▸ WHAT THE EXERCISE ASKS: Below are some records; quote exactly the lines from the one that contains "cstep c1 c2" through the one that contains "Lemma runlock_returns r", inclusive, and no others.

▸ DATA:

(* ===== verification/BTreeNode.v ===== *)
(** * Specifications of the node-level operations of the tree

    Each operation of [BTree.v] on one node or page, against the cache contract:
    loading and storing a node, updating a leaf slot, splitting.  [cstep] says
    what a sequence of cache calls did: the new pages and how many were created. *)

From S2P Require Import Prelude Keys Helpers BTStack Wal BTree CacheSpec BTreeInv.
Local Open Scope Z_scope.
Local Open Scope key_scope.

Lemma i32_u32 x : i32 (u32 x) = i32 x.
Proof. unfold i32, u32. by rewrite Zplus_mod_idemp_l. Qed.

Lemma pid_i32 p : 0 <= p < 2 ^ 31 -> i32 p = p.
Proof. intros. apply i32_small. lia. Qed.

Lemma pid_u32 p : 0 <= p < 2 ^ 31 -> u32 p = p.
Proof. intros. apply u32_small. lia. Qed.

#[export] Hint Rewrite i32_u32 : baobab.

Section Node.
Context {C F : Type} `{!CacheOps C F} `{!PageCache C F}.
Local Abbreviation V := view.

(** The cache went from [c] to [c'], whose pages are [V'], with [n] pages created. *)
Definition cstep (c c' : C) (V' : pages) (n : Z) : Prop :=
  cinv c' /\ view c' = V' /\ room c' = room c - n /\ forall q, (pinned c q <= pinned c' q)%nat.

Lemma cstep_trans c1 c2 c3 V2 V3 n1 n2 :
  cstep c1 c2 V2 n1 -> cstep c2 c3 V3 n2 -> cstep c1 c3 V3 (n1 + n2).
Proof.
  intros (_ & _ & Hr1 & Hp1) (Hi & Hv & Hr2 & Hp2). split_and!; [done|done|lia|].
  intros q. specialize (Hp1 q). specialize (Hp2 q). lia.
Qed.

Lemma onC_returns {A} (m : M C A) r mu w c (Q : A -> BTree C -> Prop) :
  returns m c (fun a c' => Q a (mkBTree r mu w c')) -> returns (onC m) (mkBTree r mu w c) Q.
Proof. intros H. by apply returns_zoom. Qed.

Lemma onW_returns {A} (m : M WAL A) r mu w c (Q : A -> BTree C -> Prop) :
  returns m w (fun a w' => Q a (mkBTree r mu w' c)) -> returns (onW m) (mkBTree r mu w c) Q.
Proof. intros H. by apply returns_zoom. Qed.

Lemma onL_returns {L A} (m : M L A) l t (Q : A * L -> BTree C -> Prop) :
  returns m l (fun a l' => Q (a, l') t) -> returns (onL m l) t Q.
Proof. intros (a & l' & Hm & HQ). exists (a, l'), t. unfold onL. by rewrite Hm. Qed.

Lemma lock_returns r w c (Q : unit -> BTree C -> Prop) :
  Q tt (mkBTree r (mkMutex true 0) w c) -> returns mu_Lock (mkBTree r free_mutex w c) Q.
Proof. intros. eexists _, _. done. Qed.

Lemma unlock_returns r w c (Q : unit -> BTree C -> Prop) :
  Q tt (mkBTree r free_mutex w c) -> returns mu_Unlock (mkBTree r (mkMutex true 0) w c) Q.
Proof. intros. eexists _, _. done. Qed.

Lemma rlock_returns r w c (Q : unit -> BTree C -> Prop) :
  Q tt (mkBTree r (mkMutex false 1) w c) -> returns mu_RLock (mkBTree r free_mutex w c) Q.
Proof. intros. eexists _, _. done. Qed.

Lemma runlock_returns r w c (Q : unit -> BTree C -> Prop) :
  Q tt (mkBTree r free_mutex w c) -> returns mu_RUnlock (mkBTree r (mkMutex false 1) w c) Q.
Proof. intros. eexists _, _. done. Qed.

(** ** Loading and storing nodes *)

Lemma loadNode_spec r mu w c f pg :
  cinv c -> V c !! fr_Key f = Some pg ->
  returns (loadNode f) (mkBTree r mu w c) (fun n t' =>
    n = node_of (fr_Key f) pg /\ t' = mkBTree r mu w c).
Proof.
  intros Hc Hf. pose proof (view_range _ _ _ Hc Hf) as Hr. unfold loadNode.
  go_step. apply onC_returns. go_call minpage_spec; [|done|done]. intros mp c1 (-> & ->).
  go_step. apply onC_returns. go_call internal_spec; [|done|done]. intros b c1 (-> & ->).
  unfold node_of. cbn. destruct (pg_internal pg); go_step; (rewrite pid_i32 by lia); done.
Qed.

Lemma buildPage_spec r mu w c p pg :
  cinv c -> V c !! p = Some pg -> pg_dead pg = false ->
  returns (buildPage p) (mkBTree r mu w c) (fun '(f, n) t' => exists c',
    t' = mkBTree r mu w c' /\ fr_Key f = p /\ n = node_of p pg /\ cstep c c' (V c) 0 /\
    forall q, pinned c' q = (pinned c q + if decide (q = p) then 1 else 0)%nat).
Proof.
  intros Hc Hp Hd. unfold buildPage. go_step. apply onC_returns.
  go_call get_spec; [|done|done|done]. intros f c1 (Hf & Hc1 & Hv & Hr & Hpin).
  go_step. eapply returns_mono; [|apply loadNode_spec; [done|by rewrite Hv, Hf]].
  intros n t (-> & ->). go_step. exists c1. split_and!; try done.
  - by rewrite Hf.
  - split_and!; [done|done|lia|]. intros q. rewrite Hpin. lia.
Qed.

(** The page a node is stored to. *)
Definition node_page (pg : Page) (n : Node) : Page :=
  mkPage (Keys n) (Values n) (Children n) (pg_internal pg) (pg_dead pg) (i32 (RightSibling n)) (i32 (LeftSibling n)).

Lemma sync_node_spec r mu w c f lsn n pg :
  cinv c -> V c !! fr_Key f = Some pg ->
  (length (Keys n) <= ORDER)%nat -> Forall cell_ok (Keys n) -> Forall cell_ok (Values n) ->
  returns (sync_node f lsn n) (mkBTree r mu w c) (fun _ t' => exists c',
    t' = mkBTree r mu w c' /\ cstep c c' (<[fr_Key f := node_page pg n]> (V c)) 0).
Proof.
  intros Hc Hf Hl Hk Hv. unfold sync_node. apply onC_returns.
  go_call sync_spec; [|done|done|done|done|done]. intros _ c' (Hc' & Hv' & Hr & Hp).
  exists c'. split; [done|]. split_and!; [done| |lia|intros q; by rewrite Hp].
  rewrite Hv'. unfold synced, node_page. by rewrite !i32_u32.
Qed.

(** Storing a node back with another left link keeps the page's content. *)
Lemma node_page_left p pg l :
  (pg_internal pg = true -> pg_vals pg = []) -> (pg_internal pg = false -> pg_children pg = []) ->
  i32 (pg_right pg) = pg_right pg ->
  node_page pg (set_Left l (node_of p pg)) = mkPage (pg_keys pg) (pg_vals pg) (pg_children pg)
    (pg_internal pg) (pg_dead pg) (pg_right pg) (i32 l).
Proof.
  intros H1 H2 H3. unfold node_page, node_of. cbn. rewrite H3.
  destruct (pg_internal pg); [rewrite H1|rewrite H2]; done.
Qed.

Definition old_pinned (c : C) (old : option F) : Prop :=
  match old with Some f => (0 < pinned c (fr_Key f))%nat | None => True end.

Lemma release_opt_spec r mu w c old :
  cinv c -> old_pinned c old ->
  returns (or_panic (release_opt old)) (mkBTree r mu w c) (fun _ t' => exists c',
    t' = mkBTree r mu w c' /\ cinv c' /\ V c' = V c /\ room c' = room c /\
    forall q, pinned c' q = (pinned c q - match old with Some f => if decide (q = fr_Key f) then 1 else 0 | None => 0 end)%nat).
Proof.
  intros Hc Ho. go_step. destruct old as [f|]; cbn [release_opt].
  - apply onC_returns. go_call release_spec; [|done|done]. intros _ c' (? & ? & ? & ?). by exists c'.
  - go_step. exists c. split_and!; try done. intros q. lia.
Qed.

(** ** Updating a leaf slot *)

Lemma splits_pairs (m : kvs) k i x : splits_at m.*1 k i x ->
  exists v l r, m = l ++ (x, v) :: r /\ length l = i /\
    Forall (fun p => p.1 <k k) l /\ Forall (fun p => k <k p.1) r.
Proof.
  intros (Hi & Hl & Hr). rewrite list_lookup_fmap in Hi.
  destruct (m !! i) as [[x' v]|] eqn:E; [|done]. cbn in Hi. injection Hi as ->.
  exists v, (take i m), (drop (S i) m). split_and!.
  - by rewrite take_drop_middle.
  - apply lookup_lt_Some in E. rewrite length_take. lia.
  - rewrite <- fmap_take in Hl. exact (proj1 (Forall_fmap fst (fun y => y <k k) _) Hl).
  - rewrite <- fmap_drop in Hr. exact (proj1 (Forall_fmap fst (fun y => k <k y) _) Hr).
Qed.

Lemma insert_to_app {T} (l r : list T) i x : i = Z.of_nat (length l) -> insert_to (l ++ r) i x = l ++ x :: r.
Proof. intros ->. unfold insert_to. by rewrite InsertToList_app. Qed.

(** A put at the position found by the search is the specification's put. *)
Lemma leaf_put_spec n m key val i x (t : BTree C) :
  Keys n = m.*1 -> Values n = m.*2 -> splits_at m.*1 key i x ->
  returns (leaf_put n (Z.of_nat i) x key val) t (fun n' t' =>
    n' = set_Values (kv_insert key val m).*2 (set_Keys (kv_insert key val m).*1 n) /\ t' = t).
Proof.
  intros Hk Hv Hs. apply splits_pairs in Hs as (v & l & r & -> & <- & Hl & Hr).
  unfold leaf_put. rewrite Hk, Hv, !fmap_app. cbn [fmap list_fmap fst snd].
  destruct (Z.eqb_spec (bytes_compare key x) (-1)) as [E|E].
  { go_step. rewrite !insert_to_app by (by rewrite length_fmap).
    rewrite kv_insert_app_lt by (cbn; done). rewrite !fmap_app. done. }
  destruct (Z.eqb_spec (bytes_compare key x) 0) as [E2|E2].
  { apply bytes_compare_eq in E2 as ->. rewrite Nat2Z.id.
    rewrite (proj2 (Nat.leb_gt _ _)) by (rewrite length_app, length_fmap; cbn; lia).
    go_step. rewrite !(insert_app_r_alt _ _ (length l)) by (rewrite length_fmap; lia).
    rewrite !length_fmap, Nat.sub_diag. cbn [list_insert].
    rewrite kv_insert_app_eq by done. rewrite !fmap_app. done. }
  assert (x <k key) as Hx by (destruct (key_trichotomy x key) as [|[->|]]; [done| |done];
    by rewrite (proj2 (bytes_compare_eq key key) eq_refl) in E2).
  go_step. rewrite !(cons_middle _ _ (_ <$> r)), !app_assoc.
  rewrite !insert_to_app by (rewrite length_app, length_fmap; cbn; lia).
  rewrite (cons_middle (x, v) l r), app_assoc, kv_insert_app_lt.
  - by rewrite !fmap_app.
  - apply Forall_app. by repeat constructor.
  - destruct r as [|[k' ?] r]; [done|]. by apply Forall_cons in Hr as [? _].
Qed.

(** ** Splitting *)

Lemma createNode_leaf ks : createNode ks true false = Val (mkNode ks [] true (replicate (2 * DEGREE) []) 0 0 0 []).
Proof.
  unfold createNode. cbn [negb andb].
  destruct (Nat.ltb_spec (length ks) DEGREE), (Nat.ltb_spec ORDER (length ks)); cbn [andb]; try done.
  unfold ORDER in *. lia.
Qed.

Lemma createNode_inner ks isRoot : createNode ks false isRoot = Val (mkNode ks [] false [] 0 0 0 []).
Proof.
  unfold createNode. cbn [negb andb].
  destruct (Nat.ltb_spec (length ks) (DEGREE - 1)), (Nat.ltb_spec (ORDER - 1) (length ks)); cbn [andb]; try done.
  unfold ORDER in *. lia.
Qed.

Lemma split_leaf_spec n m lsn (t : BTree C) :
  Leaf n = true -> Keys n = m.*1 -> Values n = m.*2 ->
  let mid := (length m / 2)%nat in
  returns (split n lsn) t (fun '(n', q, _) t' => t' = t /\
    n' = set_Values (take mid m).*2 (set_Keys (take mid m).*1 n) /\
    q = mkNode (drop mid m).*1 [] true (drop mid m).*2 0 0 0 lsn).
Proof.
  intros Hlf Hk Hv mid. unfold split. rewrite Hlf, Hk, Hv, !length_fmap. fold mid.
  rewrite (proj2 (Nat.ltb_ge _ _)) by (apply Nat.Div0.div_le_upper_bound; lia).
  go_step. go_step. eapply returns_lift; [apply createNode_leaf|].
  go_step. cbn. by rewrite !fmap_take, !fmap_drop.
Qed.

Lemma split_inner_spec n lsn (t : BTree C) k :
  let mid := (length (Keys n) / 2)%nat in
  Leaf n = false -> length (Children n) = S (length (Keys n)) -> Keys n !! mid = Some k ->
  returns (split n lsn) t (fun '(n', q, pk) t' => t' = t /\ pk = k /\
    n' = set_Children (take (S mid) (Children n)) (set_Keys (take mid (Keys n)) n) /\
    q = mkNode (drop (S mid) (Keys n)) (drop (S mid) (Children n)) false [] 0 0 0 lsn).
Proof.
  intros mid Hlf Hlen Hk. unfold split. rewrite Hlf. fold mid.
  go_step. eapply returns_index; [exact Hk|].
  apply lookup_lt_Some in Hk.
  rewrite (proj2 (Nat.ltb_ge _ _)) by lia. rewrite Nat.add_1_r.
  go_step. go_step. eapply returns_lift; [apply createNode_inner|]. by go_step.
Qed.

Lemma assignFrame_spec r mu w c n lsn isRoot :
  cinv c -> 0 < room c ->
  (length (Keys n) <= ORDER)%nat -> Forall cell_ok (Keys n) ->
  (if Leaf n then Forall cell_ok (Values n) else True) ->
  returns (assignFrame n lsn isRoot) (mkBTree r mu w c) (fun '(f, n') t' => exists c',
    t' = mkBTree r mu w c' /\ V c !! fr_Key f = None /\ 0 < fr_Key f < 2 ^ 31 /\
    n' = set_PageId (fr_Key f) n /\
    cstep c c' (<[fr_Key f := created (Keys n) (if Leaf n then Some (Values n) else None)
                               (if Leaf n then None else Some (Children n))]> (V c)) 1).
Proof.
  intros Hc Hr Hl Hk Hv. unfold assignFrame.
  destruct (Leaf n) eqn:E; go_step; apply onC_returns.
  all: go_call create_spec; [|done|done|done|done|cbn; try done].
  all: intros f c' (Hc' & Hf & Hfr & Hv' & Hr' & Hp); go_step.
  all: exists c'; rewrite pid_i32 by lia; unfold cstep; split_and!; (done || lia).
Qed.

End Node.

▸ EXERCISE SOLUTION:
  cstep c1 c2 V2 n1 -> cstep c2 c3 V3 n2 -> cstep c1 c3 V3 (n1 + n2).
Proof.
  intros (_ & _ & Hr1 & Hp1) (Hi & Hv & Hr2 & Hp2). split_and!; [done|done|lia|].
  intros q. specialize (Hp1 q). specialize (Hp2 q). lia.
Qed.

Lemma onC_returns {A} (m : M C A) r mu w c (Q : A -> BTree C -> Prop) :
  returns m c (fun a c' => Q a (mkBTree r mu w c')) -> returns (onC m) (mkBTree r mu w c) Q.
Proof. intros H. by apply returns_zoom. Qed.

Lemma onW_returns {A} (m : M WAL A) r mu w c (Q : A -> BTree C -> Prop) :
  returns m w (fun a w' => Q a (mkBTree r mu w' c)) -> returns (onW m) (mkBTree r mu w c) Q.
Proof. intros H. by apply returns_zoom. Qed.

Lemma onL_returns {L A} (m : M L A) l t (Q : A * L -> BTree C -> Prop) :
  returns m l (fun a l' => Q (a, l') t) -> returns (onL m l) t Q.
Proof. intros (a & l' & Hm & HQ). exists (a, l'), t. unfold onL. by rewrite Hm. Qed.

Lemma lock_returns r w c (Q : unit -> BTree C -> Prop) :
  Q tt (mkBTree r (mkMutex true 0) w c) -> returns mu_Lock (mkBTree r free_mutex w c) Q.
Proof. intros. eexists _, _. done. Qed.

Lemma unlock_returns r w c (Q : unit -> BTree C -> Prop) :
  Q tt (mkBTree r free_mutex w c) -> returns mu_Unlock (mkBTree r (mkMutex true 0) w c) Q.
Proof. intros. eexists _, _. done. Qed.

Lemma rlock_returns r w c (Q : unit -> BTree C -> Prop) :
  Q tt (mkBTree r (mkMutex false 1) w c) -> returns mu_RLock (mkBTree r free_mutex w c) Q.
Proof. intros. eexists _, _. done. Qed.

Lemma runlock_returns r w c (Q : unit -> BTree C -> Prop) :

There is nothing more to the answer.